Removing the chassis reveals a reasonably elegant design. Certainly better integrated than the original Solexa/Illumina Genome Analyzer, which was a thrown together lab rig. But still showing clear signs of first generation product, like the consumer grade PC power supply, and Apple USB Sync cable glued to the case (it came with an iPod you know!)
With the case off everything is clearly accessable. The system looks like a standard PC. And it appears to use PCIe cards (in somewhat odd slots) and the display is just a OEM VGA monitor with serial touch screen interface.
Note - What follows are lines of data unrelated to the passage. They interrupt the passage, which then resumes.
(** The value returned and what is stored in [buf]. *)
Definition sys_stat (junk : dir_entry) (path : bytes) : M (fs H) (Z * option stat) :=
  root ← lift (is_root_path path);
  if (root : bool) then
    i ← dir_inode ROOT_DIR;
    mret (0, Some (Stat 0 (i_size i) (ft_code FT_DIRECTORY)))
  else
    sr ← search_file junk path;
    let '(inode_no, rec) := sr in
    ret ← (if negb (inode_no =? -1) then
             a ← inode_open (u32 inode_no);
             i ← rd_inode a;
             inode_close a;;
             mret (0, Some (Stat (u32 inode_no) (i_size i) (file_type rec)))
           else (printk "sys_stat: not found";; mret (-1, None)));
    dir_close (parent_dir rec);;
    mret ret.

(** ** The working directory *)

Definition get_parent_dir_inode_nr (child_inode_nr : Z) : M (fs H) Z :=
  a ← inode_open child_inode_nr;
  i ← rd_inode a;
  let block_lba := sector_of i 0 in
  s ← get_sb;
  assertM (data_start_lba s <=? block_lba) "block_lba >= data_start_lba";;
  inode_close a;;
  io_buf ← ide_rd block_lba 1;
  let e := entry_at io_buf 1 in
  assertM ((de_i_no e <? 4096) && (f_type e =? ft_code FT_DIRECTORY)) "dir_e[1].i_no < 4096";;
  mret (de_i_no e).

(** First entry from [k] on with that inode number. *)
Fixpoint entry_of_inode (buf : bytes) (no k : Z) (n : nat) : option Z :=
  match n with
  | O => None
  | S n => if de_i_no (entry_at buf k) =? no then Some k else entry_of_inode buf no (k + 1) n
  end.

Fixpoint child_name_blocks (no : Z) (cnt : nat) (blocks : list Z) (path : bytes) : M (fs H) (option bytes) :=
  match blocks with
  | [] => mret None
  | b :: blocks =>
      if negb (b =? 0) then
        buf ← ide_rd b 1;
        match entry_of_inode buf no 0 cnt with
        | Some k =>
            path ← lift (strcat path [47; 0]);
            path ← lift (strcat path (name_at buf k));
            mret (Some path)
        | None => child_name_blocks no cnt blocks path
        end
      else child_name_blocks no cnt blocks path
  end.

Definition get_child_dir_name (p_inode_nr c_inode_nr : Z) (path : bytes) : M (fs H) (option bytes) :=
  a ← inode_open p_inode_nr;
  i ← rd_inode a;
  blocks ← (if negb (sector_of i 12 =? 0) then
              buf ← ide_rd (sector_of i 12) 1;
              mret (take 12 (i_sectors i) ++ to_words buf)
            else mret (take 12 (i_sectors i)));
  inode_close a;;
  s ← get_sb;
  child_name_blocks c_inode_nr (Z.to_nat (512 / dir_entry_size s)) blocks path.

(** From the bottom up: [/c/b/a] for [/a/b/c]. *)
Definition cwd_round (l : Z * bytes) : M (fs H) (Z * bytes + option bytes) :=
  let '(child, path) := l in
  if child =? 0 then mret (inr (Some path))
  else
    parent ← get_parent_dir_inode_nr child;
    r ← get_child_dir_name parent child path;
    match r with
    | None => mret (inr None)
    | Some path => mret (inl (parent, path))
    end.

(** Reverse the components: repeatedly append what follows the last '/'. *)
Fixpoint reverse_path (fuel : nat) (full buf : bytes) : res bytes :=
  match fuel with
  | O => NoFuel
  | S fuel =>
      s ← strrchr full SLASH;
      match s with
      | None => Ok buf
      | Some k =>
          n ← strlen buf;
          let len := u16 n in
          tl ← strcpy (drop (Z.to_nat len) buf) (drop (Z.to_nat k) full);
          reverse_path fuel (zupd full k 0) (take (Z.to_nat len) buf ++ tl)
      end
  end.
However, this is very much not a standard x86 motherboard. It is in fact it’s a custom design built around a 333Mhz PowerPC (MPC8560) as was the style at the time:
The CPU is coupled with 3 Lattice ECP2 (1 LFE2M50 and 2 LFE2M20s) FPGAs and a 1GB and 4GB RAM sticks.
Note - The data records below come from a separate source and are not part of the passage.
(* ===== verification/Os.v ===== *)
(** The system calls that reach more than one component: [sys_read],
    [sys_write], [sys_close], [sys_putchar], [sys_help] of fs/fs.c, the console of
    device/console.c, [sys_ps] of thread/thread.c and [sys_getpid] of
    userprog/syscall-init.c.

    [os] puts the components together: the file system, the keyboard with the
    threads, the ring buffers of the pipes, and the screen as the characters
    put on it since it was last cleared.  A component's code runs on its part
    of the state; the running task's struct, the interrupt flag and the file
    table are shared, and each component sees the same ones. *)

From Stdlib Require Import Ascii.
From Stdlib Require String.
From S2P Require Import Prelude Bitmap Bytes CString Stdio Interrupt Thread Sync IoQueue Keyboard Ide Layout Inode File Pipe Dir Path Fs CmdLine Shell.

Open Scope Z_scope.

Record os {H : Type} := Os {
  o_fs : fs H; o_kbd : kbd; o_qs : gmap Z ioqueue; console_lock : lock; o_scr : bytes
}.
Global Arguments os : clear implicits.
Global Arguments Os {H}.

Definition stdout_no : Z := 1.
Definition stderr_no : Z := 2.

Section os.
Context {H : Type} `{Heap H} (v2p : Z -> Z).

Definition o_thr (s : os H) : kthreads := io_thr (kbd_buf (o_kbd s)).
Definition set_thr (k : kthreads) (s : os H) : os H :=
  Os (o_fs s) (Kbd (k_fl (o_kbd s)) (IoS k (ioq (kbd_buf (o_kbd s)))) (kbd_screen (o_kbd s)))
     (o_qs s) (console_lock s) (o_scr s).
Definition set_ofs (f : fs H) (s : os H) : os H := Os f (o_kbd s) (o_qs s) (console_lock s) (o_scr s).
Definition set_scr (b : bytes) (s : os H) : os H := Os (o_fs s) (o_kbd s) (o_qs s) (console_lock s) b.
Definition set_con (l : lock) (s : os H) : os H := Os (o_fs s) (o_kbd s) (o_qs s) l (o_scr s).

(** *** The components inside the whole *)

Definition o_on_thr {A} (m : M kthreads A) : M (os H) A := zoom o_thr set_thr m.

Definition on_keys {A} (m : M iosys A) : M (os H) A :=
  zoom (λ s, kbd_buf (o_kbd s))
    (λ q s, Os (o_fs s) (Kbd (k_fl (o_kbd s)) q (kbd_screen (o_kbd s))) (o_qs s) (console_lock s) (o_scr s)) m.

Definition on_pipes {A} (m : M psys A) : M (os H) A :=
  zoom (λ s, PS (o_thr s) (file_table (o_fs s)) (o_qs s))
    (λ p s, set_thr (p_thr p) (Os (set_files (p_files p) (o_fs s)) (o_kbd s) (p_qs p) (console_lock s) (o_scr s))) m.

(** The file system works on the running task and its interrupt flag. *)
Definition on_fs {A} (m : M (fs H) A) : M (os H) A := λ s,
  let k := o_thr s in
  match k_tasks k !! k_cur k with
  | None => Fault
  | Some t =>
      zoom (λ s, set_fcpu (k_cpu k) (set_cur t (o_fs s)))
        (λ f s, set_thr (upd_cpu (fcpu f) (upd_tasks (<[k_cur k := cur f]> (k_tasks k)) k)) (set_ofs f s)) m s
  end.

(** *** The console *)

(** The characters up to the terminator. *)
Definition put_chars (str : bytes) : M (os H) unit :=
  n ← lift (strlen str);
  modify (λ s, set_scr (o_scr s ++ take (Z.to_nat n) str) s).

Definition console_acquire : M (os H) unit :=
  me ← o_on_thr running_thread;
  l ← gets console_lock;
  l ← lift (Seq.lock_acquire me l);
  modify (set_con l).
Definition console_release : M (os H) unit :=
  me ← o_on_thr running_thread;
  l ← gets console_lock;
  wl ← lift (Seq.lock_release me l);
  modify (set_con (snd wl));;
  match fst wl with Some t => o_on_thr (thread_unblock t) | None => mret tt end.

Definition console_put_str (str : bytes) : M (os H) unit := console_acquire;; put_chars str;; console_release.
Definition console_put_char (char_asci : Z) : M (os H) unit :=
  console_acquire;; modify (λ s, set_scr (o_scr s ++ [u8 char_asci]) s);; console_release.

Definition console_init : M (os H) unit := modify (set_con lock_init).

Definition cls_screen : M (os H) unit := modify (set_scr []).
Definition sys_putchar (char_asci : Z) : M (os H) unit := console_put_char char_asci.

(** [printk] formats and puts the result on the console. *)
Definition o_printk (format : string) (args : list arg) : M (os H) unit :=
  out ← lift (Stdio.printk (bs format) args);
  console_put_str (out ++ [0]).

(** *** Files, pipes, keyboard and screen behind one descriptor *)

Definition waits {A B} (r : A + B) : res A := match r with inl a => Ok a | inr _ => Block end.

Definition sys_write (fd : Z) (buf : bytes) (count : Z) : M (os H) Z :=
  if fd <? 0 then (o_printk ("sys_write: fd error" +:+ nl) [];; mret (-1))
  else if fd =? stdout_no then
    p ← on_pipes (is_pipe fd);
    if p : bool then r ← on_pipes (pipe_write v2p fd buf count); lift (waits r)
    else
      tmp_buf ← lift (memcpy (zeros 1024) buf count);
      console_put_str tmp_buf;;
      mret (s32 count)
  else
    p ← on_pipes (is_pipe fd);
    if p : bool then r ← on_pipes (pipe_write v2p fd buf count); lift (waits r)
    else
      _fd ← on_fs (fd_local2global fd);
      e ← on_fs (rd_file _fd);
      if negb (Z.land (fd_flag e) O_WRONLY =? 0) || negb (Z.land (fd_flag e) O_RDWR =? 0) then
        r ← on_fs (file_write _fd buf count); mret (s32 r)
      else
        console_put_str (bs ("sys_write: not allowed to write file without flag O_RDWR or O_WRONLY" +:+ nl));;
        mret (-1).

(** [count] characters from the keyboard. *)
Fixpoint read_keys (count : nat) : M (os H) bytes :=
  match count with
  | O => mret []
  | S count =>
      r ← on_keys (ioq_getchar v2p);
      c ← lift (waits r);
      rest ← read_keys count;
      mret (u8 c :: rest)
  end.

(** The value returned and the bytes stored in [buf]. *)
Definition sys_read (fd count : Z) : M (os H) (Z * bytes) :=
  if (fd <? 0) || (fd =? stdout_no) || (fd =? stderr_no) then
    o_printk ("sys_read: fd error" +:+ nl) [];; mret (-1, [])
  else
    p ← on_pipes (is_pipe fd);
    if p : bool then r ← on_pipes (pipe_read v2p fd count); lift (waits r)
    else if fd =? stdin_no then
      buf ← read_keys (Z.to_nat count);
      mret ((if zlen buf =? 0 then -1 else s32 (zlen buf)), buf)
    else
      global_fd ← on_fs (fd_local2global fd);
      on_fs (file_read global_fd count).

(** The last close of a pipe frees the page of its ring buffer. *)
Definition sys_close (fd : Z) : M (os H) Z :=
  if 2 <? fd then
    global_fd ← on_pipes (p_local2global fd);
    p ← on_pipes (is_pipe fd);
    ret ← (if p : bool then
             on_pipes (p_upd_file global_fd (λ e, File (u32 (fd_pos e - 1)) (fd_flag e) (fd_inode e)));;
             e ← on_pipes (p_file global_fd);
             (if fd_pos e =? 0 then
                modify (λ s, Os (o_fs s) (o_kbd s) (delete (fd_inode e) (o_qs s)) (console_lock s) (o_scr s));;
                on_pipes (p_upd_file global_fd (λ e, File (fd_pos e) (fd_flag e) 0))
              else mret tt);;
             mret 0
           else on_fs (file_close global_fd));
    on_pipes (p_set_fd fd (-1));;
    mret ret
  else mret (-1).

Definition sys_help : M (os H) unit :=
  o_printk (" buildin commands:" +:+ nl +:+
    "       ls: show directory or file information" +:+ nl +:+
    "       cd: change current work directory" +:+ nl +:+
    "       mkdir: create a directory" +:+ nl +:+
    "       rmdir: remove a empty directory" +:+ nl +:+
    "       rm: remove a regular file" +:+ nl +:+
    "       pwd: show current work directory" +:+ nl +:+
    "       ps: show process information" +:+ nl +:+
    "       clear: clear screen" +:+ nl +:+
    " shortcut key:" +:+ nl +:+
    "       ctrl+l: clear screen" +:+ nl +:+
    "       ctrl+u: clear input" +:+ nl +:+ nl) [].

Definition sys_getpid : M (os H) Z :=
  me ← o_on_thr running_thread;
  t ← o_on_thr (rd_task me);
  mret (u32 (pid t)).

(** *** ps *)

(** [pad_print] on a buffer of [buf_len] bytes; the text is formatted by
    [sprintf] and padded with blanks. *)
Fixpoint pad_blanks (n : nat) (buf : bytes) (idx buf_len : Z) : res bytes :=
  match n with
  | O => Ok buf
  | S n => if idx <? buf_len then buf ← poke buf idx 32; pad_blanks n buf (u8 (idx + 1)) buf_len else Ok buf
  end.
Definition pad_print (buf_len : Z) (format : string) (a : arg) : M (os H) unit :=
  r ← lift (sprintf (zeros buf_len) (bs format) [a]);
  buf ← lift (pad_blanks (Z.to_nat buf_len) (snd r) (u8 (fst r)) buf_len);
  _ ← sys_write stdout_no buf (buf_len - 1);
  mret tt.

Definition status_name (st : task_status) : string :=
  match st with
  | TASK_RUNNING => "RUNNING"
  | TASK_READY => "READY"
  | TASK_BLOCKED => "BLOCKED"
  | TASK_WAITING => "WAITING"
  | TASK_HANGING => "HANGING"
  | TASK_DIED => "DIED"
  end.

Definition elem2thread_info (pthread : Z) : M (os H) bool :=
  t ← o_on_thr (rd_task pthread);
  pad_print 16 "%d" (AInt (s16 (pid t)));;
  (if s16 (parent_pid t) =? -1 then pad_print 16 "%s" (AStr (bs "NULL"))
   else pad_print 16 "%d" (AInt (s16 (parent_pid t))));;
  pad_print 16 "%s" (AStr (bs (status_name (status t))));;
  pad_print 16 "%x" (AInt (elapsed_ticks t));;
  n ← lift (strlen (name t));
  assertM (n <? 17) "strlen(pthread->name) < 17";;
  out_pad ← lift (memcpy (zeros 16) (name t) n);
  out_pad ← lift (strcat out_pad (bs nl));
  n ← lift (strlen out_pad);
  _ ← sys_write stdout_no out_pad n;
  mret false.

Fixpoint ps_loop (all : list Z) : M (os H) unit :=
  match all with
  | [] => mret tt
  | t :: all => stop ← elem2thread_info t; if stop : bool then mret tt else ps_loop all
  end.
Definition sys_ps : M (os H) unit :=
  let ps_title := bs ("PID            PPID           STAT           TICKS          COMMAND" +:+ nl) in
  n ← lift (strlen ps_title);
  _ ← sys_write stdout_no ps_title n;
  all ← gets (λ s, thread_all_list (o_thr s));
  ps_loop all.

(** ** The kernel as the shell sees it

    [junk] and [name_junk] are the contents of uninitialised locals of the
    file system's calls, [fuel] bounds the depth of the directory tree and
    [page] is what the page allocator gives [sys_pipe].  Starting programs is
    not part of this instance. *)
Definition os_sys (junk : dir_entry) (name_junk : bytes) (fuel : nat) (page : os H -> Z * bytes) : Sys (os H) := {|
  u_write fd b := sys_write fd b (zlen b);
  u_read := sys_read;
  u_putchar := sys_putchar;
  u_clear := cls_screen;
  u_getcwd size := on_fs (sys_getcwd fuel size);
  u_close := sys_close;
  u_unlink p := on_fs (sys_unlink junk p);
  u_mkdir p := on_fs (sys_mkdir junk name_junk p);
  u_rmdir p := on_fs (sys_rmdir junk p);
  u_opendir p := on_fs (sys_opendir junk p);
  u_closedir d := on_fs (sys_closedir d);
  u_readdir d := on_fs (sys_readdir d);
  u_rewinddir d := on_fs (sys_rewinddir d);
  u_chdir p := on_fs (sys_chdir junk p);
  u_stat p := on_fs (sys_stat junk p);
  u_ps := sys_ps;
  u_help := sys_help;
  u_fork := faultM;
  u_wait := faultM;
  u_execv _ _ := faultM;
  u_exit _ := faultM;
  u_pipe := (s ← get; r ← on_pipes (sys_pipe (fst (page s)) (snd (page s))); mret (snd r));
  u_fd_redirect old new := on_pipes (sys_fd_redirect old new)
|}.
End os.

(** ** The console through the system calls *)

Section console.
Context {H : Type} `{Heap H} (v2p : Z -> Z).
Implicit Types s : os H.

(** Descriptor [fd] of the running task is not redirected to a pipe. *)
Definition straight (fd : Z) s : Prop :=
  exists t g e, k_tasks (o_thr s) !! k_cur (o_thr s) = Some t /\ znth (fd_table t) fd = Some g /\
    0 <= g < MAX_FILE_OPEN /\ znth (file_table (o_fs s)) g = Some e /\ fd_flag e <> PIPE_FLAG.

(** A task with its standard descriptors runs with interrupts off, and the
    console is not held by another. *)
Record os_console s : Prop := {
  oc_io : io_ok (kbd_buf (o_kbd s));
  oc_prod : producer (ioq (kbd_buf (o_kbd s))) = 0;
  oc_bytes : Forall is_byte (contents (ioq (kbd_buf (o_kbd s))));
  oc_in : straight stdin_no s;
  oc_out : straight stdout_no s;
  oc_lock : Seq.quiet (k_cur (o_thr s)) (console_lock s)
}.

Lemma set_thr_same s : set_thr (o_thr s) s = s.
Proof. by destruct s as [f [fl [? ?] sc] q l scr]. Qed.

Lemma not_pipe fd (Q : bool -> os H -> Prop) s : straight fd s -> Q false s -> wp (on_pipes (is_pipe fd)) Q s.
Proof.
  intros (t & g & e & Ht & Hg & Hr & He & Hf) HQ. apply wp_zoom.
  assert (E : is_pipe fd (PS (o_thr s) (file_table (o_fs s)) (o_qs s)) =
    Ok (false, PS (o_thr s) (file_table (o_fs s)) (o_qs s))).
  { unfold is_pipe, p_local2global, p_cur, p_on_thr, running_thread, rd_task, zoom, gets, lift, assertM, p_file, mbind, M_bind, mret, M_ret.
    cbn [p_thr p_files p_qs]. rewrite Ht, Hg. cbn [of_option]. unfold ASSERT.
    rewrite (proj2 (Z.leb_le 0 g)), (proj2 (Z.ltb_lt g MAX_FILE_OPEN)) by lia. cbn [andb lift p_files].
    rewrite He. by rewrite (proj2 (Z.eqb_neq _ _) Hf). }
  unfold wp. rewrite E. cbn [p_thr p_files p_qs].
  replace (set_thr (o_thr s) _) with s; [done|]. destruct s as [[] [fl [? ?] sc] q l scr]. done.
Qed.

Lemma os_cur_nonzero s : os_console s -> k_cur (o_thr s) <> 0.
Proof. intros Hs. apply (cur_nonzero (o_thr s)), (io_kinv _ (oc_io s Hs)). Qed.

Lemma os_console_scr b s : os_console s -> os_console (set_scr b s).
Proof. intros [H1 H2 H3 H4 H5 H6]. by split. Qed.

(** Output between acquiring and releasing the console. *)
Lemma console_bracket s (m : M (os H) unit) b : os_console s ->
  (forall l, m (set_con l s) = Ok (tt, set_scr b (set_con l s))) ->
  (console_acquire;; m;; console_release) s = Ok (tt, set_scr b s).
Proof.
  intros Hs Hm. destruct (Seq.acquire_release _ _ (os_cur_nonzero s Hs) (oc_lock s Hs)) as (l & Ha & _ & Hr).
  unfold console_acquire, console_release, o_on_thr, running_thread, zoom, gets, lift, modify, mbind, M_bind, mret, M_ret.
  rewrite set_thr_same, Ha, Hm.
  change (o_thr (set_scr b (set_con l s))) with (o_thr s).
  replace (set_thr (o_thr s) (set_scr b (set_con l s))) with (set_scr b (set_con l s))
    by (symmetry; apply (set_thr_same (set_scr b (set_con l s)))).
  cbn [console_lock set_scr set_con]. rewrite Hr. cbn [fst snd]. by destruct s.
Qed.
For the time, these would be reasonably powerful FPGAs. They are capable of data rates of up to 3Gbps, or more realistically 840 Mbps over LVDS.
I’ve looked at Ion Torrent raw signal data in the past, this reference suggesting that it was sampled at 15Hz more or less matches my memory. That’s a data rate of 240 bps at 16bits per sample. I don’t remember what the resolution used on the Ion Torrent was exactly, but they certain need a lot of it. The true incorporation signal is a tiny little blip on a huge background, so a lot of dynamic range is required:
If we therefore assume they used 32bit samples, we’d be looking at 480bps. This would give 1.75M wells per LVDS pair. Each ECP2 appears to be capable of hosting 32 pairs. This would let us address 56M wells per FPGA, or given that we have at least two of them which appear to be closely coupled to the device (there might be another hiding under the drip tray) 112M wells.
As it stands the PGM scaled to 11M wells, and stuck to 3 micron well sizes:
As we saw in the previous post, after the PGM Life scaled well sizes down significantly to sub-micron sizes:
Given the physical die size used in the PGM using these feature sizes you certainly should have been able to scale beyond 11M reads, you could probably physically pack more than 300M in the available die space. FPGA bandwidth was available for ~100M sensors/reads.
Of course you’ve still got to get that data out of the FPGA and into the buffer (likely the 4Gb RAM stick), and then over to the CPU. Then onto the internal HD and finally over (gigabit) Ethernet to the Ion Torrent server. This would all have been fairly troublesome and required significant data reduction.
One question that came up on twitter is if the PGM could have scaled to larger chips/more reads. I would say that the answer is almost certainly yes based on the above.
However it’s also clear that this was a first generation product, it would have been a pain to scale much further, and they probably wanted to do a re-design anyway. So instead in 2012, Life announced the Ion Proton along side the release of the final PGM chip, the Ion 318.
I might do a follow up post on the fluidics system at some point (which seems pretty standard) but in the mean time, there are more pictures over on discord.